Less participation during the private beta?
Your suggestion to slow things down and limit access to the editorial tools used to build this site misses the point of a fast-paced, closed, private beta. Before opening a new restaurant, you typically invite 40 to 80 of your closest colleagues to a closed, invitation-only event to try out the menu, work out the kinks, give the place a bit of a lived-in look, and to give your founding staff bit of experience (reputation) to get them off to a running start in preparation for opening day.
there are relatively few active members and many "silent" members
I'm not ceding that ⤴ point, but if that's true, I would call that a failed private beta — or at least the folks who signed up explicitly for this event are gravely misunderstanding why we are here.

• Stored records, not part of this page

(** C1: for [count >= 1] the matcher returns the dictionaries of the first
    [count] rows of a ranking of the dataset: the ranking holds exactly the
    rows whose overlap with the parsed query is positive, in descending order
    of overlap, the rows of one overlap in dataset row order; each dictionary
    copies its row and carries the row's overlap as [score]; the result has
    [min count (number of rows with positive overlap)] entries. *)
Theorem predict_ranked_top_k (df : DataFrame) (skills_input : string) (count : Z) :
  (1 ≤ count)%Z →
  let q := token_set skills_input in
  ∃ ranked : list Row,
    ranked ≡ₚ filter (λ row, 0 < overlap q row) df
    ∧ Forall (λ row, 0 < overlap q row) ranked
    ∧ StronglySorted (λ a b, overlap q b ≤ overlap q a) ranked
    ∧ (∀ s, filter (λ row, overlap q row = s) ranked
            = filter (λ row, overlap q row = s)
                (filter (λ row, 0 < overlap q row) df))
    ∧ predict_career_from_skills df skills_input count
      = (λ row, {| career := Career row;
                   category := Career_category row;
                   education := Recommended_education row;
                   score := Some (overlap q row) |})
          <$> take (Z.to_nat count) ranked
    ∧ length (predict_career_from_skills df skills_input count)
      = Z.to_nat count `min` length (filter (λ row, 0 < overlap q row) df).
Proof.
  intros Hcount q. exists (ranked_rows q df).
  split; [apply ranked_rows_perm|].
  split; [apply ranked_rows_positive|].
  split; [apply ranked_rows_descending|].
  split; [apply ranked_rows_stable|].
  rewrite predict_unfold, slice_to_nonneg by lia. fold q.
  split; [done|].
  rewrite length_fmap, length_take.
  by rewrite (Permutation_length (ranked_rows_perm q df)).
Qed.

Lemma predict_ranked_top_k_witness :
  ∃ ranked : list Row,
    ranked ≡ₚ filter (λ row, 0 < overlap (token_set "reading, ai, biology") row) mock_df
    ∧ predict_career_from_skills mock_df "reading, ai, biology" 1
      = emit (token_set "reading, ai, biology") <$> take 1 ranked.
Proof.
  destruct (predict_ranked_top_k mock_df "reading, ai, biology" 1 ltac:(lia))
    as (ranked & Hperm & _ & _ & _ & Heq & _).
  exists ranked. split; [exact Hperm | exact Heq].
Defined.

(** C10: whatever the query and the count, every emitted dictionary carries a
    score of at least 1. *)
Theorem predict_scores_positive (df : DataFrame) (skills_input : string) (count : Z) :
  Forall (λ r, ∃ n, score r = Some n ∧ 1 ≤ n)
         (predict_career_from_skills df skills_input count).
Proof.
  rewrite predict_unfold. apply Forall_fmap.
  eapply Forall_impl.
  - apply slice_to_Forall, ranked_rows_positive.
  - intros row Hrow. exists (overlap (token_set skills_input) row). split; [done | simpl in *; lia].
Qed.

Lemma filter_none {A} (P : A → Prop) `{∀ a, Decision (P a)} (l : list A) :
  (∀ a, a ∈ l → ¬ P a) → filter P l = [].
Proof.
  induction l as [|a l IH]; intros Hl; [done|].
  rewrite filter_cons, decide_False by (apply Hl; left).
  apply IH. intros b Hb. apply Hl. by right.
Qed.

(** Without a row that shares a token with the query nothing is returned. *)
Lemma predict_no_overlap df skills_input count :
  (∀ row, row ∈ df → overlap (token_set skills_input) row = 0) →
  predict_career_from_skills df skills_input count = [].
Proof.
  intros Hs. rewrite predict_unfold.
  unfold ranked_rows, matching_rows. rewrite filter_none.
  - cbn [sorted]. unfold slice_to. by destruct (0 <=? count)%Z; rewrite take_nil.
  - intros row Hrow. rewrite (Hs row Hrow). lia.
Qed.

Lemma predict_no_tokens df skills_input count :
  token_set skills_input = ∅ →
  predict_career_from_skills df skills_input count = [].
Proof.
  intros Hs. apply predict_no_overlap. intros row _. unfold overlap.
  by rewrite Hs, (left_absorb_L ∅ (∩)), size_empty.
Qed.

(** C7: for [count >= 1] the matcher returns the empty list for the empty
    query, for any query that parses to no token, and whenever no row shares
    a token with the query; and when [count] is at least the number of rows
    with positive overlap it returns the dictionaries of all of them, ranked,
    and nothing else. *)
Theorem predict_empty_or_all (df : DataFrame) (skills_input : string) (count : Z) :
  (1 ≤ count)%Z →
  let q := token_set skills_input in
  predict_career_from_skills df "" count = []
  ∧ (q = ∅ → predict_career_from_skills df skills_input count = [])
  ∧ ((∀ row, row ∈ df → overlap q row = 0) →
     predict_career_from_skills df skills_input count = [])
  ∧ (length (filter (λ row, 0 < overlap q row) df) ≤ Z.to_nat count →
     ∃ ranked : list Row,
       ranked ≡ₚ filter (λ row, 0 < overlap q row) df
       ∧ StronglySorted (λ a b, overlap q b ≤ overlap q a) ranked
       ∧ predict_career_from_skills df skills_input count
         = (λ row, {| career := Career row;
                      category := Career_category row;
                      education := Recommended_education row;
                      score := Some (overlap q row) |}) <$> ranked
       ∧ length (predict_career_from_skills df skills_input count)
         = length (filter (λ row, 0 < overlap q row) df)).
Proof.
  intros Hcount q.
  split; [by apply predict_no_tokens|].
  split; [apply predict_no_tokens|].
  split; [apply predict_no_overlap|].
  intros Hlen. exists (ranked_rows q df).
  split; [apply ranked_rows_perm|].
  split; [apply ranked_rows_descending|].
  rewrite predict_unfold, slice_to_nonneg by lia. fold q.
  pose proof (Permutation_length (ranked_rows_perm q df)) as HL.
  unfold matching_rows in HL.
  rewrite take_ge by lia. split; [done|].
  by rewrite length_fmap.
Qed.

Lemma predict_empty_or_all_witness :
  predict_career_from_skills mock_df "" 5 = []
  ∧ (token_set " , ," = ∅ → predict_career_from_skills mock_df " , ," 5 = []).
Proof.
  destruct (predict_empty_or_all mock_df " , ," 5 ltac:(lia)) as (H1 & H2 & _).
  split; [exact H1 | exact H2].
Defined.

(** ** A row's own skill string *)

Lemma tokens_glue a b : tokens (a +:+ ", " +:+ b) = tokens a ++ tokens b.
Proof.
  unfold tokens.
  change (a +:+ ", " +:+ b) with (a +:+ String "," (String " " b)).
  rewrite PyStrFacts.split_app_sep, filter_app, fmap_app. f_equal.
  destruct (PyStrFacts.split_cons_other "," " " b eq_refl) as (h & t & -> & ->).
  rewrite !filter_cons, !PyStrFacts.strip_space_l by done.
  destruct (decide (PyStr.truthy (PyStr.strip h) = true)); [|done].
  by rewrite !fmap_cons, PyStrFacts.strip_space_l.
Qed.

(** Parsing the joined cells gives the union of the cells' tokens. *)
Lemma token_set_join (l : list string) :
  token_set (PyStr.join ", " l) = ⋃ (token_set <$> l).
Proof.
  induction l as [|x [|y l] IH].
  - done.
  - cbn. by rewrite (right_id_L ∅ (∪)).
  - change (PyStr.join ", " (x :: y :: l))
      with (x +:+ ", " +:+ PyStr.join ", " (y :: l)).
    unfold token_set at 1. rewrite tokens_glue, list_to_set_app_L.
    fold (token_set x). fold (token_set (PyStr.join ", " (y :: l))).
    by rewrite IH.
Qed.

Lemma present_fields_cells row : present_fields row = present_cells row.
Proof.
  unfold present_fields, present_cells, skill_cols. cbn.
  by destruct (Skill row), (Interests row), (Hobby row).
Qed.

Lemma row_skills_cells row : row_skills row = ⋃ (token_set <$> present_cells row).
Proof.
  unfold row_skills, present_cells, skill_cols. cbn.
  destruct (Skill row), (Interests row), (Hobby row); cbn;
    rewrite ?(left_id_L ∅ (∪)), ?(right_id_L ∅ (∪)), <- ?(assoc_L (∪)); done.
Qed.

(** The query parsed from a row's combined string is the row's own token
    set. *)
Lemma token_set_combined row :
  token_set (PyStr.join ", " (present_fields row)) = row_skills row.
Proof. by rewrite token_set_join, present_fields_cells, row_skills_cells. Qed.

Lemma overlap_le q row : overlap q row ≤ size q.
Proof. apply subseteq_size, intersection_subseteq_l. Qed.

Lemma overlap_full q row : overlap q row = size q ↔ q ⊆ row_skills row.
Proof.
  unfold overlap. split.
  - intros H. assert (q ∩ row_skills row = q) as E.
    { apply set_subseteq_size_eq; [apply intersection_subseteq_l | lia]. }
    rewrite <- E. apply intersection_subseteq_r.
  - intros H. f_equal. by apply subseteq_intersection_1_L.
Qed.
(* ===== verification/PyJson.v ===== *)
(** The values of a free-form mapping, as [json] reads and prints them: with
    objects, floats, and values JSON has no text for. *)

From S2P Require Export PyText PyTime PyDict.
From Stdlib Require Import Qcanon.
From stdpp Require Import pretty list sorting.
#[local] Open Scope stdpp_scope.

Inductive jvalue : Type :=
| VNull
| VBool (b : bool)
| VInt (z : Z)
| VFloat (f : pyfloat)
| VStr (s : pystr)
| VArr (l : list jvalue)
| VObj (d : list (pystr * jvalue))
(* an object [json] cannot encode *)
| VOther (label : nat).

#[export] Instance jvalue_eq_dec : EqDecision jvalue.
Proof.
  refine (fix go (x y : jvalue) {struct x} : Decision (x = y) :=
    let _ : EqDecision jvalue := go in
    match x, y with
    | VNull, VNull => left _
    | VBool a, VBool b => cast_if (decide (a = b))
    | VInt a, VInt b => cast_if (decide (a = b))
    | VFloat a, VFloat b => cast_if (decide (a = b))
    | VStr a, VStr b => cast_if (decide (a = b))
    | VArr a, VArr b => cast_if (decide (a = b))
    | VObj a, VObj b => cast_if (decide (a = b))
    | VOther a, VOther b => cast_if (decide (a = b))
    | _, _ => right _
    end); abstract congruence.
Defined.

(** A mapping of free metadata. *)
Abbreviation Metadata := (dict pystr jvalue).

Definition key_le {A} (a b : pystr * A) : Prop := str_le a.1 b.1 = true.
#[export] Instance key_le_dec {A} (a b : pystr * A) : Decision (key_le a b).
Proof. unfold key_le. apply _. Defined.

(** With the keys of every object in order, as [sort_keys] prints them and
    [json.loads] reads them back. *)
Fixpoint sorted_keys (v : jvalue) : jvalue :=
  match v with
  | VArr l => VArr (map sorted_keys l)
  | VObj d => VObj (merge_sort key_le (map (λ kv, (kv.1, sorted_keys kv.2)) d))
  | _ => v
  end.

(** Whether [json.dumps] has a text for it. *)
Fixpoint json_compatible (v : jvalue) : bool :=
  match v with
  | VArr l => forallb json_compatible l
  | VObj d => forallb (λ kv, json_compatible kv.2) d
  | VOther _ => false
  | _ => true
  end.

Section dumps.
(** [float.__repr__] of the language. *)
Context (float_repr : Qc → pystr).

Definition float_text (f : pyfloat) : pystr :=
  match f with
  | Finite q => float_repr q
  | PosInf => py "Infinity"
  | NegInf => py "-Infinity"
  | NaN => py "NaN"
  end.

(** The text of a value, with the keys in the order they have. *)
Fixpoint value_text (v : jvalue) : pystr :=
  match v with
  | VNull => py "null"
  | VBool true => py "true"
  | VBool false => py "false"
  | VInt z => py (pretty z)
  | VFloat f => float_text f
  | VStr s => json_string s
  | VArr l => [91%N] ++ comma_join (map value_text l) ++ [93%N]
  | VObj d => [123%N] ++ comma_join (map (λ kv, json_string kv.1 ++ [58%N] ++ value_text kv.2) d) ++ [125%N]
  | VOther _ => []
  end.

(** [json.dumps(v, ensure_ascii=False, separators=(",", ":"), sort_keys=True)]. *)
Definition dumps_sorted (v : jvalue) : res pystr :=
  raise_if (json_compatible v = false) TypeError ;;
  Ok (value_text (sorted_keys v)).
End dumps.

That's how sites get closed.
You are a founding members of a new community. A private beta is (primarily) a site-building exercise to establish what types of questions work (and don't work) here. But that needs more participation — not less — to try new things and fail quickly by closing (and reopening) those experiments that just don't work.
The worst thing to happen to new sites is when initial efforts take off in a bad direction… only to be met with apathy or a diminished ability to oppose or try something better, setting a more sustainable course for the site.
That means a lot of participation — to fail quickly and try again — and that means more participation, not less.